Last week in our recap, we identified a chart that outlines the typical cycle of a hyped up sector. Within the chart, we identified that we were nearly at, if not in, the “fear” portion of the cycle, which typically contains a massive drop off in terms of share price valuation. If we weren’t classified as being fully involved in this stage before, we can state with certainty that we are now.
This fear stage is exemplified by the two charts below, one of which is for Canopy Growth Corp and the other for Aphria Inc. These are the two that we utilized last week for an industry comparison, so it is appropriate to use them as a reference point now. After the release of our recap last week, both equities saw a bounce as they became oversold. The selling then resumed promptly on Monday morning.
In all likelihood, a similar pattern will unfold today as well. This is a result of the relative strength index (RSI) on both equities being oversold on an hourly time frame. Further to this, both equities closed below the lower bollinger band after yesterdays session. We anticipate a resulting bounce to occur. In terms of next week, things may get real ugly as a result of the large gap to the next level of support.
Although these are only two equities in the sector, be aware that they commonly represent the sentiment of the industry. If Canopy Growth is falling with no material news, its likely that the sector will follow very shortly. This much was seen this week across the sector. With respect to your own portfolio, our only suggestion is to not execute trades based on emotion.
Friday Recap: Week Ending February 2nd, 2018
The Hydropothecary Corporation (TSXV: THCX)
Our full analysis this week was focused on what can be considered the pride of Quebec’s marijuana industry: The Hydropothecary Corporation. Being the only fully licensed producer of cannabis in the province, Hydropothecary is at an advantage unlike any other in the region. Quebec is a province that focuses heavily on supporting those within its borders, and has frequently taken protectionist actions to give them an advantage. The Hydropothecary will likely not be an exception to this rule as the province moves to acquire suppliers for legal cannabis.
Aside from the nationalist pride felt towards the company, we identified all aspects of the company as they currently stand. This includes going over past recalls that have occurred at the facility, current product offerings, and the companys competitiveness on a cost per gram basis. As always, we also cover the financials of the company including a potential valuation. If you’re looking to verify your own personal Deep Dive, here’s an excellent start.
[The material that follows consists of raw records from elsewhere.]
(* ===== verification/Calls.v ===== *)
(** * Calls between two participants ([service/src/calls/composition.ts], [authenticatedTransport.ts])

    The composition ties the parts of a call together: the service and its sessions ([CallState]), the gate for signals
    ([CallSignaling]), the encrypted transport, the expiry timers, and the negotiator that is given the media signals. Every
    operation and every signal runs on the event loop ([EventLoop]): what the identity verifier, the transport and the negotiator
    answer comes later, and the verification of a contact may change meanwhile.

    An event of a call is one step, which [CallState.event_queue_is_atomic] justifies. [decode] is not modelled: a plaintext is the
    signal it decodes to, if any. Diagnostics are left out, and [watchVerification], which only calls its callback. *)
From S2P Require Import Prelude Json CallState CallSignaling EventLoop.

(** What the verifier and the device trust answer now. *)
Record Authority := {
  trusted : bool; verifier : CallIdentityVerifier; bindingOf : string → CallParticipant * CallParticipant → string }.
(** Who caused an event: the user of this device, a signal of the contact, the expiry timer, or the composition itself and the negotiator. *)
Inductive Origin := here | from (signal : CallSignal) | clock | machinery.
Inductive TimerKind := expiry_of (id : string) | cooling.
(** What others see: [media] is a signal given to a listener of the negotiator, with the session it was given. *)
Inductive Action :=
| transmitted (request : nat) (signal : CallSignal)
| notified (session : CallSession)
| media (call : nat) (listener : nat) (session : CallSession) (signal : CallSignal)
| protocol_issue (id : string) (received : Z)
| proofs_warmed | proofs_cooled
| happened (origin : Origin) (id : string) (e : CallEvent) (time : Z).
Fandom Sports Media Corp (CSE: FDM)
On Sunday evening, we enabled our social media followers to select what company we would do the first briefing of the week on. In short, they selected Fandom Sports Group. We’ve taken a lot of flack this week for this article in particular, largely because several viewers didn’t like what we had to say about the company. Briefly – the app, in our mind, was a disappointment and failed to deliver. We made this clear in our article, and well, many didn’t like that standpoint. Nonetheless, we offer a contrarian view on the company compared to what you may find on social media platforms. Give the article a read if you’re interested in viewing the company from a different angle.
Isodiol International Inc (CSE: ISOL)
After the close of Monday’s trading session, Isodiol International was an anomaly in the cannabis sector. Rather than plummet, it managed to break out of its downward trend and broke bullish on the chart pattern that had formed. This piqued the interest of many that follow the sector, so we took a dive into what the company has been up to as of late. This was our third article on the company, and for the third time it was very well received. Within, we covered some technical analysis on the equities breakout, as well as two deals it recently struck with well known names in the industry.
Patriot One Technologies Inc (TSXV: PAT)
Our article on Patriot One Technologies was a foray into the unknown for us. This is due to the company being entirely out of our current focus sectors. Involved in the security industry, this appears to be a company that offers something different. The company has been on a steady incline, and has progressed quickly to key milestones. Its now in the process of commercializing its proprietary technology after a years worth of R&D work. We focus on what the company currently has to offer, and what future potential it holds. If your looking to diversify your holdings, this might be a good place to start your due diligence.
LottoGopher Holdings Inc (CSE: LOTO)
Our last article of the week focused on the implications of focusing on hot buzzwords for a business plan. This was largely a result of LottoGopher’s recent change of business announcement. After mildly chasing trending sectors, the company elected to go all in this week and refocus itself as an investment firm for thees hot sectors. Its prior attempts at raising its valuation through these terms failed miserably for the company, so they took one final swing at it. Check out our analysis to see how it turned out for them.
That’s all we’ve got for this week folks. We’d love to tell you what our full analysis will be on this week, however there’s a problem. As it stands, our poll is too close to call. With it closing today at noon, we’ll give you an update via Twitter with the final result. Be sure to vote if the poll is still open!
Lastly, expect a few changes to be coming our way shortly. We’ve experienced a massive influx of viewers lately, and January was our best month on record for viewership. Thank you to you, our viewers, for that. As a result of this however, we’ve identified some changes that need to be made to continue this growth into the future. Don’t be alarmed if things start to look different – we’ll still be providing the same great analysis!
Thank you for your continued support, and have a safe and happy weekend!